→ **Instructions for the task**: Among the records, find the lines that hold the string "adopt" and return them.

→ **Task data**:
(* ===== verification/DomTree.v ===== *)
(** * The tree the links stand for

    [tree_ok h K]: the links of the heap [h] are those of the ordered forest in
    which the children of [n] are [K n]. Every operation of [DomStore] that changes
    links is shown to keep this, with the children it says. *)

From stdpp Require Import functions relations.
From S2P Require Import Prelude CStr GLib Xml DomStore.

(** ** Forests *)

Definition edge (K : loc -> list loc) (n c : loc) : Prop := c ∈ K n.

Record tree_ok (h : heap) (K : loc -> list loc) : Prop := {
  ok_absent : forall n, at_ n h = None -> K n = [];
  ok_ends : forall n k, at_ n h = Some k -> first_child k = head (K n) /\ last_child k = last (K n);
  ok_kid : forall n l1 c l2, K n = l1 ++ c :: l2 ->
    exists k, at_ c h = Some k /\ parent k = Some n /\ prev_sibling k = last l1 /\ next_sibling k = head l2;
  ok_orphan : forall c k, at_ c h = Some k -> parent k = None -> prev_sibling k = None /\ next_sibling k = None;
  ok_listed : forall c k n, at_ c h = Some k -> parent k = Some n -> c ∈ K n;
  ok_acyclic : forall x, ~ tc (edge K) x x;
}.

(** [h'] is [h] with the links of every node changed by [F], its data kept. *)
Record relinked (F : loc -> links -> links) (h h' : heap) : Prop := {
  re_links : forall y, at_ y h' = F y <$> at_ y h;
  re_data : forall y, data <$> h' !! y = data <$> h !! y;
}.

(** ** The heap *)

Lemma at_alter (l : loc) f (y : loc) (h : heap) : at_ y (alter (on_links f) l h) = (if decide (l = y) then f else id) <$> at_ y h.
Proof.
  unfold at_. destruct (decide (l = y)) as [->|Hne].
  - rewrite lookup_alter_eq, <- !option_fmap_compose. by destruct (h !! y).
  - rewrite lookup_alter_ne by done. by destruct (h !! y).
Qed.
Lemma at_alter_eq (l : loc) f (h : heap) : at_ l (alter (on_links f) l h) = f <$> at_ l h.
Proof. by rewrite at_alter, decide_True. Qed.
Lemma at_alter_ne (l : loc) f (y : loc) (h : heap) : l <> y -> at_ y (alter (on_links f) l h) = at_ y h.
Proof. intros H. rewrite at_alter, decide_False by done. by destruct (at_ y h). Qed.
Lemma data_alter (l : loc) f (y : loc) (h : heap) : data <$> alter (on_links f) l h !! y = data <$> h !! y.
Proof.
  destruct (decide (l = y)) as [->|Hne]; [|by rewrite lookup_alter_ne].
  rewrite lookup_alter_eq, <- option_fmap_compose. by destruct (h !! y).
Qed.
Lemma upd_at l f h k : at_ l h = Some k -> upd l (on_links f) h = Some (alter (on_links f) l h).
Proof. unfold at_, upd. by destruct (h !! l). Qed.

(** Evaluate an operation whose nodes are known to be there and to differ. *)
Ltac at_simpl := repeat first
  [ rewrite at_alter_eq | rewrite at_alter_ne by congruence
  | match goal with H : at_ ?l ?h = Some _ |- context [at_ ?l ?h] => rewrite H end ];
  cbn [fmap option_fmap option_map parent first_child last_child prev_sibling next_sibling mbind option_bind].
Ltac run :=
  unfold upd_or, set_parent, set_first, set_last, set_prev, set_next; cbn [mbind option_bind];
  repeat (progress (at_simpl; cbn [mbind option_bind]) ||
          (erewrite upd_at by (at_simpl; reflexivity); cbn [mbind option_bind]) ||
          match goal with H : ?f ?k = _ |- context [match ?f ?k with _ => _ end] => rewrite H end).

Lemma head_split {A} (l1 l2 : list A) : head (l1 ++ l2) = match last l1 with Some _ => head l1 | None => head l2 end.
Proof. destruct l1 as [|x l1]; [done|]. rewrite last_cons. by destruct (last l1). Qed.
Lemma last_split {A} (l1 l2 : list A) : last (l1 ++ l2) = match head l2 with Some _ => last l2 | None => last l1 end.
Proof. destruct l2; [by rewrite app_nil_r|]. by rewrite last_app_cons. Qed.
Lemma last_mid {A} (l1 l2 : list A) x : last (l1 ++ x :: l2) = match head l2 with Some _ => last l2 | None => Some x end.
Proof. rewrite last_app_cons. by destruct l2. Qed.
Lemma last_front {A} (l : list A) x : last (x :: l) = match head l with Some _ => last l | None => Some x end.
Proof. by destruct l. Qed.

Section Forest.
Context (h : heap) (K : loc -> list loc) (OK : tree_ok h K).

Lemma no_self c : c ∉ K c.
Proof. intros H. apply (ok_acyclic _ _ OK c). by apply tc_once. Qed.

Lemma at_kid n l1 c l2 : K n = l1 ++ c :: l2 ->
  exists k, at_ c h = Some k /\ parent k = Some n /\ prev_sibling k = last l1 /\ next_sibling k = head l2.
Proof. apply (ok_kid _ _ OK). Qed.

...

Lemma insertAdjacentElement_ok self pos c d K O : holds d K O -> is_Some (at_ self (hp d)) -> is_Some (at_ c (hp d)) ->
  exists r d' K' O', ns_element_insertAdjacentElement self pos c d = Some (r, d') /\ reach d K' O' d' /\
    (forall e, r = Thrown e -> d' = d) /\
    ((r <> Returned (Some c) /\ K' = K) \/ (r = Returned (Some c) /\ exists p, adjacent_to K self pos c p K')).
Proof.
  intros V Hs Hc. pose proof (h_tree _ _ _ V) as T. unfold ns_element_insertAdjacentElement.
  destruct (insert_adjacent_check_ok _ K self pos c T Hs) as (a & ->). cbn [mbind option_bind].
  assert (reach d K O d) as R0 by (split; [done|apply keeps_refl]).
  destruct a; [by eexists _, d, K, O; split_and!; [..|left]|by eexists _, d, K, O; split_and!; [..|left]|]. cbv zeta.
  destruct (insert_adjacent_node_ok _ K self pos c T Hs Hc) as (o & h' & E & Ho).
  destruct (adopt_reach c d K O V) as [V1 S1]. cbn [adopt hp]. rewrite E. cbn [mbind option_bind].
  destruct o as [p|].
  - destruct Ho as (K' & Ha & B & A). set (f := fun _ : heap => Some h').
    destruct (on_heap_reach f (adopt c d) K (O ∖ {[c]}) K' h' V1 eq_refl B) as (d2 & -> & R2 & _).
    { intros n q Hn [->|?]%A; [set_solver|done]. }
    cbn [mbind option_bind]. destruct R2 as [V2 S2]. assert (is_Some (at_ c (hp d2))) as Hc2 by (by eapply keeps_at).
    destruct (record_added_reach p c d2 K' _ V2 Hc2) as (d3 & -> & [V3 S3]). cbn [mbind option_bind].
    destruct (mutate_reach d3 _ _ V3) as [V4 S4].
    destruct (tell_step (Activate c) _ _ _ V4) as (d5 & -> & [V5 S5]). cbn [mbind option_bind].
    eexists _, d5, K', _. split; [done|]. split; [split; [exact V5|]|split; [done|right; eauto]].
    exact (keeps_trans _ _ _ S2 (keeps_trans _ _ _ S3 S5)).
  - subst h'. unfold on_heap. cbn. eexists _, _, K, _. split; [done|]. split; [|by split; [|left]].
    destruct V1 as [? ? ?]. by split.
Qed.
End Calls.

...

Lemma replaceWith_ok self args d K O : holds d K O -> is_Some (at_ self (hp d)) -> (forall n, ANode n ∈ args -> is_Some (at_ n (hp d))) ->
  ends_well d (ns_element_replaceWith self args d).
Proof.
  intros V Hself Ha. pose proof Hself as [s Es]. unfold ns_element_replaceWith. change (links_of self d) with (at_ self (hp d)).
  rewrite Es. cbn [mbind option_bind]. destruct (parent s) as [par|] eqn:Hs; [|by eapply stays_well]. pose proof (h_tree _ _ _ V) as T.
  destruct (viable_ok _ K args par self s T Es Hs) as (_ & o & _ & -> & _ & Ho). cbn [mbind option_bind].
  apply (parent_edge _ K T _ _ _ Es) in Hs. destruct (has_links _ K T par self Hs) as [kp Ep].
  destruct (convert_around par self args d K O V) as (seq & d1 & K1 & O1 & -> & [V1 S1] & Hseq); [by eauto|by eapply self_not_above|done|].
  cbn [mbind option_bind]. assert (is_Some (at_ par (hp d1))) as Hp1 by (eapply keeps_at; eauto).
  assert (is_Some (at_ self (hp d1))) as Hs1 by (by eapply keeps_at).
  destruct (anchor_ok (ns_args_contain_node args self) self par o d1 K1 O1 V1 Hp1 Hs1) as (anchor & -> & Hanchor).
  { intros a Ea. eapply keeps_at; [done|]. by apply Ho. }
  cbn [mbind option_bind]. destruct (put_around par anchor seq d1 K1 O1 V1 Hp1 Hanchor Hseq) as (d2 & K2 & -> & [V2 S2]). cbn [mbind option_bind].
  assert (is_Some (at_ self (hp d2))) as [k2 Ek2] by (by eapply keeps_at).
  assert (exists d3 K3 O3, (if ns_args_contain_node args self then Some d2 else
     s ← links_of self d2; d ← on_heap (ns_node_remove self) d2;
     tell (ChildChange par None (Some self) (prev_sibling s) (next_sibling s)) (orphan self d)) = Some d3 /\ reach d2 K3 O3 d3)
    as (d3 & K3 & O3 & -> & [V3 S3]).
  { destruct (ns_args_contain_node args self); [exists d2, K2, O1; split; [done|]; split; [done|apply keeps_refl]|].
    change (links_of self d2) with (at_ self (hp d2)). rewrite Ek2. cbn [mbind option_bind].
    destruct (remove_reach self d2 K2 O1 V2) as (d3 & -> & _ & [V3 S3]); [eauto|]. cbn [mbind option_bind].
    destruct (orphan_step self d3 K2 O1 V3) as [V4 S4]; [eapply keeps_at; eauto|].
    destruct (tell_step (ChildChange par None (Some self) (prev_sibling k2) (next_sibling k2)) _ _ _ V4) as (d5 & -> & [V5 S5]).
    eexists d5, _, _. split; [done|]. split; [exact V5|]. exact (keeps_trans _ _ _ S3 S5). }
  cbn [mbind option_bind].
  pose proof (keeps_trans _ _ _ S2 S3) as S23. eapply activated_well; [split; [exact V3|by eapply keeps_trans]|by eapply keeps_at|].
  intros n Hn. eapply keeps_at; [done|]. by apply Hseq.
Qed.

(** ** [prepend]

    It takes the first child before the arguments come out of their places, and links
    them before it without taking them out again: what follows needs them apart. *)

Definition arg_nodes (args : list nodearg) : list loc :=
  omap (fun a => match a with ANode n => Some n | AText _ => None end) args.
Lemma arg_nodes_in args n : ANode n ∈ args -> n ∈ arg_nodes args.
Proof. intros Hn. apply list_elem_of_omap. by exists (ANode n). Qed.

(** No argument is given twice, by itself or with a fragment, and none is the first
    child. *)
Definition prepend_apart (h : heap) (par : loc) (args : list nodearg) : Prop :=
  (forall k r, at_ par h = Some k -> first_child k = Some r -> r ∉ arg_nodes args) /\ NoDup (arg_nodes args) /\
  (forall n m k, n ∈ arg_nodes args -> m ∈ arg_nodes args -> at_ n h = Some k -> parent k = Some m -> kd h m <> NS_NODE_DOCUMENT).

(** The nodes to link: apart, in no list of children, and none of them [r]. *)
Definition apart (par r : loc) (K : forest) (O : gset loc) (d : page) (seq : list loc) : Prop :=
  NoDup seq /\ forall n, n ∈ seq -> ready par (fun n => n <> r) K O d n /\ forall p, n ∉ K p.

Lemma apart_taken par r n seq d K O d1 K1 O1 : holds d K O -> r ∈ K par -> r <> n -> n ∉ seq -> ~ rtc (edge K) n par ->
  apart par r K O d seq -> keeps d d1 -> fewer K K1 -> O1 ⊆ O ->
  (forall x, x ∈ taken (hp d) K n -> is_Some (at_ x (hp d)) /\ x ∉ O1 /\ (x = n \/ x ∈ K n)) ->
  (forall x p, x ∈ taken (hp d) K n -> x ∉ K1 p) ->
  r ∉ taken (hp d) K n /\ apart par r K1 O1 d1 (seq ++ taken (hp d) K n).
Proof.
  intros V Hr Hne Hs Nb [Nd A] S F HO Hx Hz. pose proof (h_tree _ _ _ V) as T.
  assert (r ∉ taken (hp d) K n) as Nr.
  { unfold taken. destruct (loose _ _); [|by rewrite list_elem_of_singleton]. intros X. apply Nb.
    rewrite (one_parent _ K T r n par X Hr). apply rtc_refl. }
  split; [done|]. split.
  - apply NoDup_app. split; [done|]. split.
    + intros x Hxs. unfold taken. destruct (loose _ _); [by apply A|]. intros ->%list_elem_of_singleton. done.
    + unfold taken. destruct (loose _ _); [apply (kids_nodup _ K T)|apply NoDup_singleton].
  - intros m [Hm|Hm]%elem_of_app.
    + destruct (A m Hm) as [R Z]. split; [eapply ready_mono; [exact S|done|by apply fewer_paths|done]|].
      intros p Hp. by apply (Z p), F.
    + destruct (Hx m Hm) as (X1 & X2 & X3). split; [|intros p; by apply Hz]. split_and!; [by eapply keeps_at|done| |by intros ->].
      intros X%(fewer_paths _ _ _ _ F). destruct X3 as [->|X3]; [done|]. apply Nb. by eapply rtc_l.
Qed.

→ **Solution for this problem**:
  destruct (adopt_reach c d K O V) as [V1 S1]. cbn [adopt hp]. rewrite E. cbn [mbind option_bind].
    destruct (on_heap_reach f (adopt c d) K (O ∖ {[c]}) K' h' V1 eq_refl B) as (d2 & -> & R2 & _).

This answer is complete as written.